Lemma Itoa_nonempty (n : Z) : Itoa n ≠ "".
Proof.
  unfold Itoa. intros Heq.
  destruct (to_int_proper n).
  pose proof (NilZero.isi (Z.to_int n)) as Hisi. rewrite Heq in Hisi.
  by specialize (Hisi ltac:(done) ltac:(done)).
Qed.

Lemma Itoa_zero (n : Z) : Itoa n = "0" ↔ n = 0%Z.
Proof.
  split; [|by intros ->].
  intros Heq. by apply Itoa_inj.
Qed.

(** ** The component of a package *)

Section PackageComponent.
Context `{Externals}.

(** The properties that [pkgComponent] builds for a package, before they
    are filtered. *)
Lemma pkgComponent_properties pkg :
  ∃ c, pkgComponent pkg = Done (Some c) ∧
    core.Component.Properties c
    = filterProperties
        (let p := Package.Package pkg in
         [ mkProp PropertyPkgID (ftypes.Package.ID p);
           mkProp PropertyPkgType (Package.Type_ pkg);
           mkProp PropertyFilePath (ftypes.Package.FilePath p);
           mkProp PropertySrcName (ftypes.Package.SrcName p);
           mkProp PropertySrcVersion (ftypes.Package.SrcVersion p);
           mkProp PropertySrcRelease (ftypes.Package.SrcRelease p);
           mkProp PropertySrcEpoch (Itoa (ftypes.Package.SrcEpoch p));
           mkProp PropertyModularitylabel (ftypes.Package.Modularitylabel p);
           mkProp PropertyLayerDigest (ftypes.Layer.Digest (ftypes.Package.Layer p));
           mkProp PropertyLayerDiffID (ftypes.Layer.DiffID (ftypes.Package.Layer p)) ]).
Proof.
  unfold pkgComponent.
  destruct (ftypes.PkgIdentifier.PURL _) as [pu|]; [destruct (_ || _)|];
    eexists; split; reflexivity.
Qed.

Lemma elem_of_filterProperties p props :
  p ∈ filterProperties props
  ↔ p ∈ props ∧ core.Property.Value p ≠ ""
    ∧ ¬ (core.Property.Name p = PropertySrcEpoch ∧ core.Property.Value p = "0").
Proof.
  unfold filterProperties. rewrite !list_elem_of_In, filter_In.
  rewrite negb_true_iff, orb_false_iff, andb_false_iff, !String.eqb_neq.
  split; intros (? & Hv & Hn); split_and!; try done.
  - intros [Hname Hval]. by destruct Hn.
  - destruct (decide (core.Property.Name p = PropertySrcEpoch)); [right|left]; naive_solver.
Qed.

Lemma filterProperties_length props :
  length (filterProperties props) ≤ length props.
Proof.
  unfold filterProperties. induction props as [|p props IH]; simpl; [done|].
  destruct (negb _); simpl; lia.
Qed.
(** The events of a program that starts by reading the usage row. *)
Lemma run_emits_after_read {B : Type} (f : UsageRow -> Prog B)
  (h : Error -> Prog B) (w : World) :
  (forall usage, emits (sends_usage_of (Ok usage)) (f usage)) ->
  (forall usage e, emits (sends_usage_of (Ok usage)) (h e)) ->
  (forall e' e, emits (sends_usage_of (Fail e')) (h e)) ->
  exists evs,
    trace (fst (run (try_catch (bind getTokenUsage f) h) w)) = trace w ++ evs
    /\ Forall (sends_usage_of (snd (run getTokenUsage w))) evs.
Proof.
  intros Hf Hh Hfail. rewrite run_try_catch_bind.
  destruct (run getTokenUsage w) as [w1 read] eqn:Hread.
  destruct (run_emits (sends_usage_of read) getTokenUsage
              (emits_getTokenUsage _ (fun _ _ => I)) w) as (evs1 & Ht1 & Hp1).
  rewrite Hread in Ht1. cbn [fst snd] in *.
  destruct read as [usage|e].
  - destruct (run_emits (sends_usage_of (Ok usage)) (try_catch (f usage) h))
      with (w := w1) as (evs2 & Ht2 & Hp2).
    { apply emits_try_catch; [apply Hf | intros e; apply Hh]. }
    exists (evs1 ++ evs2). split.
    + now rewrite Ht2, Ht1, app_assoc.
    + apply Forall_app. now split.
  - destruct (run_emits (sends_usage_of (Fail e)) (h e) (Hfail e e) w1)
      as (evs2 & Ht2 & Hp2).
    exists (evs1 ++ evs2). split.
    + now rewrite Ht2, Ht1, app_assoc.
    + apply Forall_app. now split.
Qed.

Lemma broadcastUpdate_sends_usage_read (w : World) :
  exists evs,
    trace (fst (run broadcastUpdate w)) = trace w ++ evs
    /\ Forall (sends_usage_of (snd (run getTokenUsage w))) evs.
Proof.
  unfold broadcastUpdate. rewrite run_bind.
  change (run (perform Clients) w) with (w, @Ok (list (nat * ClientInfo)) (wsClients w)).
  cbv iota beta.
  destruct (Nat.eqb (List.length (wsClients w)) 0).
  - exists []. split; [now rewrite app_nil_r|constructor].
  - apply run_emits_after_read.
    + intros usage. emits_tac; cbn [eff_emits]; try (intros; exact I).
      all: apply update_sends_usage_of.
    + intros usage e. exact I.
    + intros e' e. exact I.
Qed.

Lemma handleRequestUpdate_sends_usage_read (w : World) (ws : WsId)
  (clientIp clientId : JS.str) :
  exists evs,
    trace (fst (run (handleRequestUpdate ws clientIp clientId) w))
    = trace w ++ evs
    /\ Forall (sends_usage_of (snd (run getTokenUsage w))) evs.
Proof.
  unfold handleRequestUpdate. apply run_emits_after_read.
  - intros usage. emits_tac; cbn [eff_emits]; try (intros; exact I).
    all: apply update_sends_usage_of.
  - intros usage e. emits_tac. split; simpl; intros; discriminate.
  - intros e' e. emits_tac. split; simpl; intros; discriminate.
Qed.

Lemma run_apiUsage_read (w : World) :
  exists status body,
    snd (run apiUsage w) = Ok (JsonResponse status body)
    /\ (status = 200 \/ status = 500)
    /\ (status = 200 <-> exists row, snd (run getTokenUsage w) = Ok row)
    /\ (forall row, snd (run getTokenUsage w) = Ok row -> reports row body).
Proof.
  unfold apiUsage. rewrite run_try_catch, run_bind.
  destruct (run getTokenUsage w) as [w1 [usage|e]]; cbn [snd].
  - destruct (total_tokens_used usage >=? total_limit usage) eqn:Hex; simpl;
      eexists; eexists; (split; [reflexivity|]); (split; [now left|]);
      (split; [split; [intros _; now exists usage|reflexivity]|]);
      intros row [= <-]; repeat split; cbn [field find fst snd String.eqb Ascii.eqb Bool.eqb];
      try reflexivity.
    + simpl. do 2 f_equal. apply Z.geb_le in Hex. lia.
    + simpl. now rewrite Hex.
    + simpl. now rewrite Hex.
  - simpl. eexists. eexists. split; [reflexivity|]. split; [now right|].
    split; [split; [discriminate|intros [row H]; discriminate H]|].
    intros row H. discriminate H.
Qed.

Lemma getTokenUsage_reads_ledger (w : World) (row : UsageRow) :
  snd (run getTokenUsage w) = Ok row ->
  row = current_usage (fst (run getTokenUsage w))
  /\ (db w = true -> row = current_usage w).
Proof.
  expose w. destruct t as [us ch tc sq].
  destruct dbh.
  - destruct fs as [|[|] fs]; destruct wk as [[us' ch' tc' sq']|];
      intros H; vm_compute in H; try discriminate H; injection H as <-;
      (split; [reflexivity | intros _; reflexivity]).
  - destruct wk as [[us' ch' tc' sq']|];
    destruct fs as [|[|] [|[|] [|[|] [|[|] [|[|] fs]]]]];
    try destruct us' as [|r' us']; try destruct us as [|r us];
      intros H; vm_compute in H; try discriminate H; injection H as <-;
      (split; [reflexivity | intros H'; discriminate H']).
Qed.

(** ** Dispatch of inbound messages *)



(** The five labels are dispatched: none of them reaches the default
    branch, and a message without a string [type] does. *)
Example known_types_are_known :
  forallb (fun name =>
             existsb (type_is {| msg_type := Some (JS.lit name);
                                 msg_amount := JS.lit "undefined" |})
                     known_message_types)
          known_message_types = true
  /\ unknown_type {| msg_type := None; msg_amount := JS.lit "undefined" |}.
Proof. split; reflexivity. Qed.

(** ** Extending the limit *)

Lemma run_extendTokenLimit_ready (w : World) (amount maxAllowed : Z)
  (row : UsageRow) (rest : list UsageRow) :
  0 < amount <= maxAllowed ->
  ready w ->
  usage_stats (tables w) = row :: rest ->
  exists w',
    run (extendTokenLimit (JS.Int amount) maxAllowed) w
    = (w', Ok {| success := true;
                 previousLimit := total_limit row;
                 newLimit := total_limit row + amount;
                 amountAdded := amount;
                 currentUsage := total_tokens_used row |})
    /\ ready w'
    /\ usage_stats (tables w')
       = map (Sql.set_limit (total_limit row + amount)) (row :: rest)
    /\ chat_history (tables w') = chat_history (tables w)
    /\ trace w' = trace w ++ [EvRun (SetTotalLimit (total_limit row + amount)) 0].
Proof.
  intros [Hpos Hmax] Hw Hrow. unfold extendTokenLimit.
  rewrite run_rethrow.
  destruct (amount <=? 0) eqn:H0; [apply Z.leb_le in H0; lia|].
  destruct (amount >? maxAllowed) eqn:H1; [apply Z.gtb_lt in H1; lia|].
  expose_ready w Hw. destruct t as [us ch tc sq]. simpl in Hrow. subst us.
  simpl. eexists. split; [reflexivity|]. repeat split; reflexivity.
Qed.
Lemma adl_unlock_smbus_trace s :
  trace (exec adl_unlock_smbus s) = trace s ++
    PciRead16 0 31 4 0x04 (cfg16 0 31 4 0x04 mod 2 ^ 16) ::
    (if Z.testbit (cfg16 0 31 4 0x04 mod 2 ^ 16) 0 then []
     else [PciWrite16 0 31 4 0x04
             (Z.lor (cfg16 0 31 4 0x04 mod 2 ^ 16) 1 mod 2 ^ 16)]).
Proof.
  open_state s. unfold adl_unlock_smbus. run. rewrite land_1_testbit.
  destruct (Z.testbit _ 0); cbn [negb]; [reflexivity|].
  rewrite <- app_assoc. reflexivity.
Qed.

End Unlock.

Section Coverage.

Context {hdr : Headers} {hw : Bus}.

(** ** The reads of [quirks_init], block by block *)

Lemma rule_reads_frame s s' r :
  only_fingerprint_reads s s' -> rule_reads s' r = rule_reads s r.
Proof.
  intros (a1 & a2 & _). unfold rule_reads. rewrite a1, a2. reflexivity.
Qed.

Lemma quirk_reset_reads s :
  trace (exec quirk_reset s) = trace s ++ reset_reads.
Proof.
  open_state s. unfold quirk_reset, reset_reads, read16. run.
  rewrite <- app_assoc. reflexivity.
Qed.

Lemma quirk_ali_aladdin_v_reads s :
  trace (exec quirk_ali_aladdin_v s) = trace s ++ rule_reads s R1.
Proof.
  open_state s. unfold quirk_ali_aladdin_v, rule_reads. run.
  destruct (_ && _); run; rewrite app_nil_r; reflexivity.
Qed.

Lemma quirk_asus_tusl2_reads s :
  root_ids_read (quirk s) ->
  trace (exec quirk_asus_tusl2 s) = trace s ++ rule_reads s R2.
Proof.
  intros [Hv Hd]. open_state s. unfold quirk_asus_tusl2, rule_reads.
  rewrite <- Hv, <- Hd. unfold read16. run.
  destruct (_ && _); run; [|rewrite app_nil_r; reflexivity].
  destruct (_ =? PCI_VID_ASUS); run; [|reflexivity].
  destruct (_ =? 0x8027); run; rewrite <- app_assoc; reflexivity.
Qed.

Lemma quirk_x10sdv_reads s :
  root_ids_read (quirk s) ->
  trace (exec quirk_x10sdv s) = trace s ++ rule_reads s R3.
Proof.
  intros [Hv Hd]. open_state s. unfold quirk_x10sdv, rule_reads.
  rewrite <- Hv, <- Hd. unfold read16. run.
  destruct (_ && _); run; [|rewrite app_nil_r; reflexivity].
  destruct (_ =? PCI_VID_SUPERMICRO); run; reflexivity.
Qed.

Lemma quirk_k8_bstep_reads s :
  trace (exec quirk_k8_bstep s) = trace s ++ rule_reads s R4.
Proof.
  open_state s. unfold quirk_k8_bstep, rule_reads. run.
  destruct (amd_family_F _ _ && _); run; [destruct (_ || _); run|];
    rewrite app_nil_r; reflexivity.
Qed.

Lemma quirk_k8_revfg_reads s :
  trace (exec quirk_k8_revfg s) = trace s ++ rule_reads s R5.
Proof.
  open_state s. unfold quirk_k8_revfg, rule_reads. run.
  destruct (amd_family_F _ _ && _); run; rewrite app_nil_r; reflexivity.
Qed.

Lemma quirk_amd_errata_319_reads s :
  trace (exec quirk_amd_errata_319 s) = trace s ++ rule_reads s R6.
Proof.
  open_state s. unfold quirk_amd_errata_319, rule_reads, read32. run.
  destruct (amd_family_F _ _ && _); run; [|rewrite app_nil_r; reflexivity].
  destruct (orb _ (andb _ _)); run; [|reflexivity].
  destruct (orb (orb _ _) _); run; reflexivity.
Qed.

Lemma quirk_adl_n_reads s :
  trace (exec quirk_adl_n s) = trace s ++ rule_reads s R7.
Proof.
  open_state s. unfold quirk_adl_n, rule_reads, read16. run.
  destruct (imc =? IMC_ADL_N); run; [|rewrite app_nil_r; reflexivity].
  destruct (_ =? 0x54A3); run; reflexivity.
Qed.

Lemma reads_after_step (b : M unit) (r : rule) s0 s rs :
  (forall s, root_ids_read (quirk s) ->
     quirk (exec b s) = step_record s (quirk s) r
     /\ only_fingerprint_reads s (exec b s)) ->
  (forall s, root_ids_read (quirk s) ->
     trace (exec b s) = trace s ++ rule_reads s r) ->
  reads_after s0 s rs -> reads_after s0 (exec b s) (rs ++ [r]).
Proof.
  intros Hb Ht [Ha Hs]. split.
  - apply after_rules_step; assumption.
  - assert (Hids : root_ids_read (quirk s)).
    { destruct Ha as [Hq _]. rewrite Hq. apply fold_step_root_ids.
      split; reflexivity. }
    rewrite (Ht s Hids), Hs. destruct Ha as [_ Hf].
    rewrite (rule_reads_frame _ _ _ Hf), map_app, concat_app.
    cbn [map List.concat]. rewrite app_nil_r, <- !app_assoc. reflexivity.
Qed.

Lemma quirks_init_reads_after s :
  reads_after s (exec quirks_init s) rule_table.
Proof.
  unfold quirks_init. rewrite !exec_seq.
  apply (reads_after_step quirk_adl_n R7 s _ [R1; R2; R3; R4; R5; R6]).
  { intros; apply quirk_adl_n_spec. } { intros; apply quirk_adl_n_reads. }
  apply (reads_after_step quirk_amd_errata_319 R6 s _ [R1; R2; R3; R4; R5]).
  { intros; apply quirk_amd_errata_319_spec. }
  { intros; apply quirk_amd_errata_319_reads. }
  apply (reads_after_step quirk_k8_revfg R5 s _ [R1; R2; R3; R4]).
  { intros; apply quirk_k8_revfg_spec. }
  { intros; apply quirk_k8_revfg_reads. }
  apply (reads_after_step quirk_k8_bstep R4 s _ [R1; R2; R3]).
  { intros; apply quirk_k8_bstep_spec. }
  { intros; apply quirk_k8_bstep_reads. }
  apply (reads_after_step quirk_x10sdv R3 s _ [R1; R2]).
  { apply quirk_x10sdv_spec. } { apply quirk_x10sdv_reads. }
  apply (reads_after_step quirk_asus_tusl2 R2 s _ [R1]).
  { apply quirk_asus_tusl2_spec. } { apply quirk_asus_tusl2_reads. }
  apply (reads_after_step quirk_ali_aladdin_v R1 s _ []).
  { apply quirk_ali_aladdin_v_spec. }
  { intros; apply quirk_ali_aladdin_v_reads. }
  split.
  - split; apply quirk_reset_spec.
  - rewrite quirk_reset_reads. cbn [map List.concat].
    rewrite app_nil_r. reflexivity.
Qed.

(** X1.  The hardware accesses of one run of [quirks_init] are exactly
    these reads, in this order: root vendor and device identifier always;
    the subsystem vendor identifier only on an Intel 0x1130 or 0x6F00 root
    bridge, and the subsystem device identifier only when the vendor of
    the 0x1130 board is ASUS; the DRAM register 0x94 only behind the K10
    family test; the ISA bridge identifier only when [imc_type] is
    [IMC_ADL_N].  So a run makes between two and six reads. *)
Theorem quirks_init_reads_exactly s :
  let s' := exec quirks_init s in
  trace s' = trace s ++ fingerprint_trace s
  /\ (2 <= List.length (fingerprint_trace s) <= 6)%nat.
Proof.
  intros s'. subst s'. split.
  - apply quirks_init_reads_after.
  - unfold fingerprint_trace, rule_table, rule_reads, reset_reads.
    cbn [map List.concat].
    destruct (Z.eqb_spec (read16 0 0 0 PCI_DID_REG) 0x1130) as [E1|_];
      destruct (Z.eqb_spec (read16 0 0 0 PCI_DID_REG) 0x6F00) as [E2|_];
      try (exfalso; rewrite E1 in E2; discriminate E2);
      rewrite ?andb_false_r, ?andb_true_r;
      repeat match goal with
             | |- context [if ?b then _ else _] => destruct b
             end; cbn; lia.
Qed.

(** ** Rules of one group *)

Lemma same_group_exclusive s r1 r2 :
  matches s r1 = true -> matches s r2 = true ->
  rule_group r1 = rule_group r2 -> r1 = r2.
Proof.
  intros H1 H2 Hg.
  destruct r1, r2; try reflexivity; try discriminate Hg;
    exfalso; unfold matches, amd_family_F in H1, H2;
    rewrite ?andb_true_iff in H1, H2;
    repeat match goal with H : _ /\ _ |- _ => destruct H end;
    repeat match goal with
           | H : (_ =? _) = true |- _ => apply Z.eqb_eq in H
           | H : (_ >=? _) = true |- _ => apply Z.geb_le in H
           end;
    try lia;
    match goal with
    | Ha : ?x = _, Hb : ?x = _ |- _ => rewrite Ha in Hb; discriminate Hb
    end.
Qed.

Lemma pair_exclusive s r1 r2 :
  r1 <> r2 -> rule_group r1 = rule_group r2 ->
  matches s r1 && matches s r2 = false.
Proof.
  intros Hne Hg.
  destruct (matches s r1) eqn:E1; destruct (matches s r2) eqn:E2;
    try reflexivity.
  elim Hne. eapply same_group_exclusive; eassumption.
Qed.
:::::
*Work order:*
Restate word for word the lines of the data above, starting at the line containing "eexists; split; reflexivity." and ending at the line containing "- destruct (run_emits (sends_usage_of (Ok", both included, and nothing more.

*Task solution:*
    eexists; split; reflexivity.
Qed.

Lemma elem_of_filterProperties p props :
  p ∈ filterProperties props
  ↔ p ∈ props ∧ core.Property.Value p ≠ ""
    ∧ ¬ (core.Property.Name p = PropertySrcEpoch ∧ core.Property.Value p = "0").
Proof.
  unfold filterProperties. rewrite !list_elem_of_In, filter_In.
  rewrite negb_true_iff, orb_false_iff, andb_false_iff, !String.eqb_neq.
  split; intros (? & Hv & Hn); split_and!; try done.
  - intros [Hname Hval]. by destruct Hn.
  - destruct (decide (core.Property.Name p = PropertySrcEpoch)); [right|left]; naive_solver.
Qed.

Lemma filterProperties_length props :
  length (filterProperties props) ≤ length props.
Proof.
  unfold filterProperties. induction props as [|p props IH]; simpl; [done|].
  destruct (negb _); simpl; lia.
Qed.
(** The events of a program that starts by reading the usage row. *)
Lemma run_emits_after_read {B : Type} (f : UsageRow -> Prog B)
  (h : Error -> Prog B) (w : World) :
  (forall usage, emits (sends_usage_of (Ok usage)) (f usage)) ->
  (forall usage e, emits (sends_usage_of (Ok usage)) (h e)) ->
  (forall e' e, emits (sends_usage_of (Fail e')) (h e)) ->
  exists evs,
    trace (fst (run (try_catch (bind getTokenUsage f) h) w)) = trace w ++ evs
    /\ Forall (sends_usage_of (snd (run getTokenUsage w))) evs.
Proof.
  intros Hf Hh Hfail. rewrite run_try_catch_bind.
  destruct (run getTokenUsage w) as [w1 read] eqn:Hread.
  destruct (run_emits (sends_usage_of read) getTokenUsage
              (emits_getTokenUsage _ (fun _ _ => I)) w) as (evs1 & Ht1 & Hp1).
  rewrite Hread in Ht1. cbn [fst snd] in *.
  destruct read as [usage|e].
  - destruct (run_emits (sends_usage_of (Ok usage)) (try_catch (f usage) h))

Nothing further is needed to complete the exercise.